A distinção que estou tentando delinear vale em todos os níveis e âmbitos da
sociedade. Por ação ou omissão, o professor que não vê diferença entre ensino e
proselitismo e a maioria estudantil que se acomoda ou se deixa intimidar pelos
profissionais do grevismo também contribuem para a descaracterização da
instituição universitária.
Infelizmente, a
crise política e econômica em que o Brasil se encontra é propícia à
multiplicação de comportamentos anti-institucionais. Três casos recentes
parecem-me requerer um comentário crítico.
Primeiro, o
posicionamento assaz polêmico de dois ministros do Supremo Tribunal Federal
(STF), Luís Roberto Barroso e Marco Aurélio Mello.
Barroso,
antecipando o possível afastamento de Dilma Rousseff e a consequente ascensão
de Michel Temer, exclamou diante de uma plateia algo como “um governo do PMDB?
Meu Deus, é isso o que temos?” – enunciando uma posição manifestamente
facciosa. Não menos chocante, Marco Aurélio Mello, dono de uma formidável
bagagem de conhecimentos jurídicos e de uma não menos formidável experiência
judicante, assumiu uma posição frontalmente contrária ao impeachment, chegando
mesmo a vaticinar dias sombrios para o país no caso de a proposição a ser
brevemente votada na Câmara dos Deputados sair vitoriosa. Um juízo de valor,
sem nenhuma dúvida, com a agravante de haver sido formulado como uma previsão
ou antecipação hipotética de um estado de coisas futuro.
Proposições desse
tipo são adequadas quando enunciadas pelos profissionais da futurologia – a
chamada “construção de cenários” –, mas descabem por completo na boca de um
magistrado.
O segundo caso, que
comento por dever de oficio, é a compra de votos para tentar deter o
impeachment que Lula organizou nas dependências do hotel Golden Tulip, em
Brasília. Há coisa de 20 anos, e com objetivo patentemente eleitoral, Lula
ofereceu aos brasileiros uma avant-première do gênero populista pelo
qual haveria de se nortear, afirmando que mais de metade da Câmara dos
Deputados era integrada por “picaretas”. Em outros tempos – lembro-me dos anos
50 –, teria recebido uma resposta à altura. Se se atreveu a fazer tal
afirmação, foi certamente por perceber a vertiginosa perda de altitude do Poder
Legislativo no período pós-transição e pós-Constituinte.
Mas, ainda assim,
quem ali vemos, no Golden Tulip, dando expediente full-time, é um
ex-presidente da República. Um ex-presidente investigado pela Justiça, isso é
certo, mas que ao menos por três razões deveria dar-se ao respeito: o cargo que
ocupou durante oito anos, a estima que parcela expressiva da sociedade ainda
lhe devota e um elementar respeito às instituições democráticas.
Por último, devo
também me referir a certo tipo de parlamentar, aquele ao qual Lula parece estar
se dedicando com maior afinco. Falo dos “picaretas”, do “baixo clero”, dos que
devem seus mandatos aos “grotões” – ou seja, daqueles que jamais ergueram a voz
para contestar esses termos pejorativos, como também não contestaram o insulto
que Lula lhes fez em 1993.
Quer nas
referências verbais que fazia em relação a eles, quer nas atividades “práticas”

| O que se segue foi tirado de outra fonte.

(** A request that reaches no view is answered without a change of the
    state: by the 404 page, the 405 page or the empty answer to OPTIONS. *)
Lemma wsgi_app_unrouted cfg env request s :
  routed request = false ->
  snd (wsgi_app cfg env request s) = set_session [] s
  /\ (Response.status (fst (wsgi_app cfg env request s)) = 404
      \/ Response.status (fst (wsgi_app cfg env request s)) = 405
      \/ Response.status (fst (wsgi_app cfg env request s)) = 200
         /\ Response.body (fst (wsgi_app cfg env request s)) = Response.Empty
         /\ Request.method request = OPTIONS).
Proof.
  unfold routed, wsgi_app, full_dispatch_request, dispatch_request.
  destruct (assoc (Request.path request) url_map) as [[methods ep]|].
  - destruct (existsb (Method_eqb (Request.method request)) methods).
    + destruct (Method_eqb (Request.method request) OPTIONS) eqn:Hopt;
        [|discriminate].
      intros _. destruct s; cbn. split; [reflexivity|].
      right. right. destruct (Request.method request); try discriminate Hopt.
      repeat split.
    + intros _. destruct s; cbn. split; [reflexivity|]. right. left. reflexivity.
  - intros _. destruct s; cbn. split; [reflexivity|]. left. reflexivity.
Qed.

Lemma wsgi_app_head_monthly_visitors cfg env request s :
  Request.path request = "/api/monthly-visitors" ->
  Request.method request = HEAD ->
  wsgi_app cfg env request s
  = conclude cfg (get_monthly_visitors request env (set_session [] s)).
Proof.
  intros Hp Hm.
  apply (wsgi_app_view cfg env request s [GET; HEAD; OPTIONS]
           ep_get_monthly_visitors);
    rewrite ?Hp, ?Hm; reflexivity.
Qed.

mediante as quais procura aliciá-los, Lula sempre os aviltou na física e na
jurídica – ou seja, como indivíduos e como integrantes da instituição legislativa.

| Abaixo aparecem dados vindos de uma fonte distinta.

Lemma allIconsMap_values (existing incoming : list IconIdentity) :
  mapValues (Earlier.allIconsMap existing incoming)
  = mergedValues existing incoming.
Proof.
  destruct (allIconsMap_invariant existing incoming) as [Hnd _].
  rewrite (values_by_keys _ Hnd). unfold mergedValues.
  assert (E : Earlier.allIconsMap existing incoming
              = setAll componentName (existing ++ incoming) []).
  { unfold Earlier.allIconsMap, setAll. now rewrite fold_left_app. }
  rewrite E, mapKeys_setAll. cbn [mapKeys map app setHas existsb negb].
  assert (Hall : forall l : list string, filter (fun _ => true) l = l)
    by (induction l as [|x l IHl]; cbn; congruence).
  rewrite Hall. apply flat_map_ext. intro k.
  rewrite mapGet_setAll. cbn [mapGet].
  change (lastNamed k (existing ++ incoming))
    with (lastWith componentName k (existing ++ incoming)).
  now destruct (lastWith componentName k (existing ++ incoming)).
Qed.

Se esse é um retrato fiel dos “picaretas”, se eles de fato carecem, como Lula
insinuou, da altivez e da independência que o exercício de um mandato eletivo
pressupõe, se entre eles a regra é a falta de brios e de hombridade, então,
convenhamos, o Congresso Nacional está de fato prestes a perder
o status de uma verdadeira instituição. Está se transformando numa
organização qualquer, fadada a perder o respeito dos cidadãos.